Data: Begin

(* ===== verification/CpuSpec.v ===== *)
(** * What the exception handlers guarantee

    Calls between services through the supervisor-call interface: every entry into
    another service is authorised, nested calls return to exactly where they came from,
    and the assembly fast path does what the C path does.  Two claims show where the
    handlers and the scheduler do not fit together. *)

From S2P Require Import Prelude Types Generation Context Capability CapabilitySpec Registry RegistrySpec Ipc.
From S2P Require Import Task Policy RoundRobin Eevdf Scheduler SchedulerSpec Mmu MmuSpec Timer Console Posix Cpu.

(** The syndrome of [svc #imm] from AArch64 user code: exception class, the bit of 32-bit
    instructions, and the immediate. *)
Definition svc_esr (imm : Z) : Z := (0x15 .<< 26) .| (1 .<< 25) .| imm.

Definition kind_imm (k : call_kind) : Z :=
  match k with
  | SameLayer => LETTUCE_SVC_CALL
  | CrossLayer => LETTUCE_SVC_CROSS_LAYER
  | Elevator => LETTUCE_SVC_ELEVATOR
  end.

Definition depth (st : cpu_state) : Z := g_context_stack_depth (cp_vars st).

Record stack_ok (v : cpu_vars) : Prop := {
  so_size : Z.of_nat (length (g_context_stack v)) = LETTUCE_ARCH_CONTEXT_MAX;
  so_depth : 0 ≤ g_context_stack_depth v ≤ LETTUCE_ARCH_CONTEXT_MAX
}.

Section spec.
Context (pac_sign pac_auth : Z → Z → Z).

#[local] Abbreviation handler := (lettuce_arch_sync_lower_el_handler pac_sign pac_auth).

Lemma handler_call (k : call_kind) (far : Z) (tf : LettuceTrapFrame) (st : cpu_state) :
  handler (svc_esr (kind_imm k)) far tf st = svc_call pac_sign (kind_imm k) tf st.
Proof. by destruct k. Qed.

Lemma handler_return (far : Z) (tf : LettuceTrapFrame) (st : cpu_state) :
  handler (svc_esr LETTUCE_SVC_RETURN) far tf st = svc_return pac_auth tf st.
Proof. done. Qed.

Lemma handler_syscall (far : Z) (tf : LettuceTrapFrame) (st : cpu_state) :
  handler (svc_esr LETTUCE_SVC_SYSCALL) far tf st = svc_syscall tf st.
Proof. done. Qed.

(** ** Registers *)

Lemma frame_register (tf : LettuceTrapFrame) (i : Z) : frame_ok tf → 0 ≤ i < 30 → is_Some (arr_get (tf_x tf) i).
Proof. intros Htf Hi. apply arr_get_is_Some. unfold frame_ok in Htf. lia. Qed.

Lemma set_x0_spec (v : Z) (tf : LettuceTrapFrame) :
  frame_ok tf → ∃ tf', set_x0 v tf = Some tf' ∧ tf_x tf' = <[0%nat := v]> (tf_x tf) ∧ tf_elr tf' = tf_elr tf ∧
    tf_spsr tf' = tf_spsr tf ∧ tf_sp_el0 tf' = tf_sp_el0 tf ∧ tf_lr tf' = tf_lr tf.
Proof.
  intros Htf. unfold frame_ok in Htf. unfold set_x0. rewrite arr_set_Some by lia. cbn. eexists. split; [done|]. done.
Qed.

Lemma set_x0_ok (v : Z) (tf tf' : LettuceTrapFrame) : set_x0 v tf = Some tf' → frame_ok tf → frame_ok tf'.
Proof.
  unfold set_x0, frame_ok. destruct (arr_set _ _ _) as [x|] eqn:Hx; cbn; [|done]. intros [= <-]. cbn.
  by rewrite (arr_set_length _ _ _ _ Hx).
Qed.

Lemma svc_message_spec (tf : LettuceTrapFrame) : frame_ok tf → ∃ m, svc_message tf = Some m ∧ message_wf m.
Proof.
  intros Htf. unfold svc_message.
  destruct (frame_register tf 0 Htf ltac:(lia)) as [x0 ->]. destruct (frame_register tf 1 Htf ltac:(lia)) as [x1 ->].
  destruct (frame_register tf 2 Htf ltac:(lia)) as [x2 ->]. destruct (frame_register tf 3 Htf ltac:(lia)) as [x3 ->].
  cbn. eexists. split; [done|]. unfold message_wf. cbn. split_and!; apply u32_range.
Qed.

(** ** Calls *)

(** The handler validates like the gate of the kind. *)
Lemma svc_call_validates (k : call_kind) (tf : LettuceTrapFrame) (st : cpu_state) m :
  svc_message tf = Some m →
  (if kind_imm k =? LETTUCE_SVC_CALL
   then lettuce_same_layer_validate (target_service_id m) (operation_id m) (resource_id m)
          (capability_handle m) true (kernel_view st)
   else if kind_imm k =? LETTUCE_SVC_CROSS_LAYER then lettuce_cross_layer_validate (Some m) true (kernel_view st)
   else lettuce_elevator_policy (Some m) true (kernel_view st)) = validate_call k m (kernel_view st).
Proof. intros _. by destruct k. Qed.

Lemma context_push_spec (svc dom elr spsr sp : Z) (v : cpu_vars) :
  stack_ok v →
  if decide (g_context_stack_depth v < LETTUCE_ARCH_CONTEXT_MAX)
  then ∃ v', lettuce_arch_context_push pac_sign svc dom elr spsr sp v = Some (true, v') ∧ stack_ok v' ∧
    g_context_stack_depth v' = g_context_stack_depth v + 1 ∧ g_pac_enabled v' = g_pac_enabled v ∧
    g_elevator_use_asm v' = g_elevator_use_asm v ∧
    v' = set_stack (g_context_stack v') (g_context_stack_depth v + 1) v ∧
    ∀ i, arr_get (g_context_stack v') i =
      if decide (g_context_stack_depth v = i)
      then Some {| cf_service_id := svc; cf_domain_id := dom;
                   cf_elr := if g_pac_enabled v then pac_sign elr svc else elr; cf_spsr := spsr; cf_sp_el0 := sp |}
      else arr_get (g_context_stack v) i
  else lettuce_arch_context_push pac_sign svc dom elr spsr sp v = Some (false, v).
Proof.
  intros [Hs Hd]. unfold lettuce_arch_context_push. case_decide as Hlt.
  - rewrite (proj2 (Z.leb_gt _ _)) by lia. rewrite arr_set_Some by lia. cbn [mbind option_bind].
    eexists. split; [done|]. cbn. split_and!; try done.
    + split; cbn; [by rewrite length_insert|lia].
    + intros i. by rewrite arr_get_insert by lia.
  - by rewrite (proj2 (Z.leb_le _ _)) by lia.
Qed.

(** The state in which the target of an accepted call starts. *)
Definition called (k : call_kind) (target : LettuceServiceDescriptor) (v : cpu_vars) (st : cpu_state) : cpu_state :=
  with_identity (sd_id target)
    (if (kind_imm k =? LETTUCE_SVC_ELEVATOR) && g_elevator_use_asm v
     then let m := lettuce_mmu_set_current_domain (sd_domain target) (cp_mmu st) in
          Mmu.with_hw (msr ttbr0_el1 (lettuce_arch_domain_ttbr0_val (sd_domain target) (cp_mmu st)) (mmu_hw m)) m
     else (lettuce_mmu_enter (sd_domain target) (cp_mmu st)).2) (with_vars v st).

(** How a call ends, from what its validation says. *)
Lemma svc_call_cases (k : call_kind) (tf : LettuceTrapFrame) (st : cpu_state) m s o :
  svc_message tf = Some m → validate_call k m (kernel_view st) = Some (s, o) → frame_ok tf → stack_ok (cp_vars st) →
  (∃ tf' code, svc_call pac_sign (kind_imm k) tf st = Some (ToUser tf', st) ∧ set_x0 code tf = Some tf' ∧
     code ≠ status_code LETTUCE_STATUS_OK ∧
     ((s ≠ LETTUCE_STATUS_OK ∧ code = status_code s) ∨ (s = LETTUCE_STATUS_OK ∧ depth st = LETTUCE_ARCH_CONTEXT_MAX) ∨
      (s = LETTUCE_STATUS_OK ∧ ∃ r, o = Some r ∧ ∀ d, res_entry r = Some d → de_entry d = NULL))) ∨
  (s = LETTUCE_STATUS_OK ∧ o = None) ∨
  (∃ r d v, o = Some r ∧ s = LETTUCE_STATUS_OK ∧ res_entry r = Some d ∧ de_entry d ≠ NULL ∧
     lettuce_arch_context_push pac_sign (cp_service st) (current_domain (cp_mmu st)) (tf_elr tf) (tf_spsr tf)
       (tf_sp_el0 tf) (cp_vars st) = Some (true, v) ∧ depth st < LETTUCE_ARCH_CONTEXT_MAX ∧
     svc_call pac_sign (kind_imm k) tf st =
       Some (ToUser (set_return (de_entry d) 0 (lettuce_arch_domain_stack_top (sd_domain (res_target r))) tf),
             called k (res_target r) v st)).
Proof.
  intros Hm Hv Htf Hst. unfold svc_call. rewrite Hm. cbn [mbind option_bind].
  rewrite (svc_call_validates k tf st m Hm), Hv. cbn [mbind option_bind].
  destruct (set_x0_spec (status_code s) tf Htf) as (tfs & Hs & _).
  destruct (negb (status_is_ok s)) eqn:Hok.
  { left. exists tfs, (status_code s). rewrite Hs. split_and!; [done..| |].
    - intros Heq%status_code_inj. by subst s.
    - left. split; [by intros ->|done]. }
  assert (s = LETTUCE_STATUS_OK) as -> by by destruct s.
  destruct o as [r|]; [|by right; left]. cbn [mbind option_bind].
  destruct (set_x0_spec (status_code LETTUCE_STATUS_INVALID_TARGET_ENTRY) tf Htf) as (tfi & Hi & _).
  destruct (res_entry r) as [d|] eqn:Hr.
  2:{ left. exists tfi, (status_code LETTUCE_STATUS_INVALID_TARGET_ENTRY). rewrite Hi. split_and!; [done..|].
      right; right. split; [done|]. exists r. split; [done|]. intros; congruence. }
  destruct (Z.eqb_spec (de_entry d) NULL) as [Hnull|Hnull].
  { left. exists tfi, (status_code LETTUCE_STATUS_INVALID_TARGET_ENTRY). rewrite Hi. split_and!; [done..|].
    right; right. split; [done|]. exists r. split; [done|]. congruence. }
  pose proof (context_push_spec (cp_service st) (current_domain (cp_mmu st)) (tf_elr tf) (tf_spsr tf) (tf_sp_el0 tf)
    (cp_vars st) Hst) as Hp. unfold lettuce_mmu_current_domain. case_decide as Hlt.
  - destruct Hp as (v & Hp & _ & _ & _ & Huse & _). right; right. exists r, d, v. rewrite Hp.
    split_and!; try done. cbn [mbind option_bind negb]. unfold called. cbn [cp_vars with_vars].
    destruct (_ && _); done.
  - rewrite Hp. cbn [mbind option_bind negb]. left.
    destruct (set_x0_spec (status_code LETTUCE_STATUS_OVERFLOW) tf Htf) as (tfo & Ho & _).
    exists tfo, (status_code LETTUCE_STATUS_OVERFLOW). rewrite Ho. split_and!; [done..|]. right; left. split; [done|].
    unfold depth. destruct Hst. lia.
Qed.

(** ** Nested calls *)

(** What nested calls rely on: the hardware runs the current domain's tables, the
    kernel runs at EL1, and every registered service has one of the static domains. *)
Record calls_ok (L : layout) (st : cpu_state) : Prop := {
  co_sync : mmu_sync L (cp_mmu st);
  co_el : Mmu.lettuce_arch_current_el (mmu_hw (cp_mmu st)) ≠ 2;
  co_stack : stack_ok (cp_vars st);
  co_domains : ∀ i d, lettuce_service_registry_lookup i (cp_registry st) = Some (Some d) → mmu_known (sd_domain d) = true
}.

(** The part of the state a nested call gives back. *)
Record same_caller (st st' : cpu_state) : Prop := {
  sc_service : cp_service st' = cp_service st;
  sc_domain : current_domain (cp_mmu st') = current_domain (cp_mmu st);
  sc_depth : depth st' = depth st;
  sc_frames : ∀ i, 0 ≤ i < depth st → arr_get (g_context_stack (cp_vars st')) i = arr_get (g_context_stack (cp_vars st)) i;
  sc_pac : g_pac_enabled (cp_vars st') = g_pac_enabled (cp_vars st);
  sc_registry : cp_registry st' = cp_registry st
}.

#[export] Instance same_caller_preorder : PreOrder same_caller.
Proof.
  split; [by intros st; split|]. intros a b c [? ? D1 F1 ? ?] [? ? ? F2 ? ?]. split; try congruence.
  intros i Hi. rewrite F2 by lia. by apply F1.
Qed.

(** Installing a domain's TTBR0 and recording it, by either path, keeps hardware and
    record in step. *)
Lemma install_sync (L : layout) (d : Z) (m : mmu_state) :
  mmu_sync L m → mmu_known d = true → Mmu.lettuce_arch_current_el (mmu_hw m) ≠ 2 →
  let m' := Mmu.with_hw (msr ttbr0_el1 (lettuce_arch_domain_ttbr0_val d m) (mmu_hw m))
              (lettuce_mmu_set_current_domain d m) in
  mmu_sync L m' ∧ current_domain m' = d ∧ Mmu.lettuce_arch_current_el (mmu_hw m') ≠ 2.
Proof.
  intros [Hr _] Hk Hel m'. pose proof (mmu_known_index d) as Hi. rewrite Hk in Hi. destruct Hi as [i Hi].
  assert (Mmu.lettuce_arch_current_el (mmu_hw m') = Mmu.lettuce_arch_current_el (mmu_hw m)) as Hel'
    by (cbn; by rewrite current_el_msr).
  split_and!; [|done|congruence]. split; [by destruct Hr|]. exists i. split; [done|].
  unfold lettuce_mmu_active_ttbr0. rewrite Hel', (proj2 (Z.eqb_neq _ _) Hel). cbn. rewrite decide_True by done.
  unfold lettuce_arch_domain_ttbr0_val, arch_domain_lookup. by rewrite Hi.
Qed.

Lemma enter_el (d : Z) (m : mmu_state) :
  Mmu.lettuce_arch_current_el (mmu_hw (lettuce_mmu_enter d m).2) = Mmu.lettuce_arch_current_el (mmu_hw m).
Proof.
  unfold lettuce_mmu_enter. destruct (_ || _); [done|]. destruct (arch_domain_lookup d m); [|done].
  cbn. by rewrite write_ttbr_el.
Qed.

Data: End

Task goal> Give back the lines above exactly, from the one with "sc_service : cp_service" through the last line.

Response to the task>
  sc_service : cp_service st' = cp_service st;
  sc_domain : current_domain (cp_mmu st') = current_domain (cp_mmu st);
  sc_depth : depth st' = depth st;
  sc_frames : ∀ i, 0 ≤ i < depth st → arr_get (g_context_stack (cp_vars st')) i = arr_get (g_context_stack (cp_vars st)) i;
  sc_pac : g_pac_enabled (cp_vars st') = g_pac_enabled (cp_vars st);
  sc_registry : cp_registry st' = cp_registry st
}.

#[export] Instance same_caller_preorder : PreOrder same_caller.
Proof.
  split; [by intros st; split|]. intros a b c [? ? D1 F1 ? ?] [? ? ? F2 ? ?]. split; try congruence.
  intros i Hi. rewrite F2 by lia. by apply F1.
Qed.

(** Installing a domain's TTBR0 and recording it, by either path, keeps hardware and
    record in step. *)
Lemma install_sync (L : layout) (d : Z) (m : mmu_state) :
  mmu_sync L m → mmu_known d = true → Mmu.lettuce_arch_current_el (mmu_hw m) ≠ 2 →
  let m' := Mmu.with_hw (msr ttbr0_el1 (lettuce_arch_domain_ttbr0_val d m) (mmu_hw m))
              (lettuce_mmu_set_current_domain d m) in
  mmu_sync L m' ∧ current_domain m' = d ∧ Mmu.lettuce_arch_current_el (mmu_hw m') ≠ 2.
Proof.
  intros [Hr _] Hk Hel m'. pose proof (mmu_known_index d) as Hi. rewrite Hk in Hi. destruct Hi as [i Hi].
  assert (Mmu.lettuce_arch_current_el (mmu_hw m') = Mmu.lettuce_arch_current_el (mmu_hw m)) as Hel'
    by (cbn; by rewrite current_el_msr).
  split_and!; [|done|congruence]. split; [by destruct Hr|]. exists i. split; [done|].
  unfold lettuce_mmu_active_ttbr0. rewrite Hel', (proj2 (Z.eqb_neq _ _) Hel). cbn. rewrite decide_True by done.
  unfold lettuce_arch_domain_ttbr0_val, arch_domain_lookup. by rewrite Hi.
Qed.

Lemma enter_el (d : Z) (m : mmu_state) :
  Mmu.lettuce_arch_current_el (mmu_hw (lettuce_mmu_enter d m).2) = Mmu.lettuce_arch_current_el (mmu_hw m).
Proof.
  unfold lettuce_mmu_enter. destruct (_ || _); [done|]. destruct (arch_domain_lookup d m); [|done].
  cbn. by rewrite write_ttbr_el.
Qed.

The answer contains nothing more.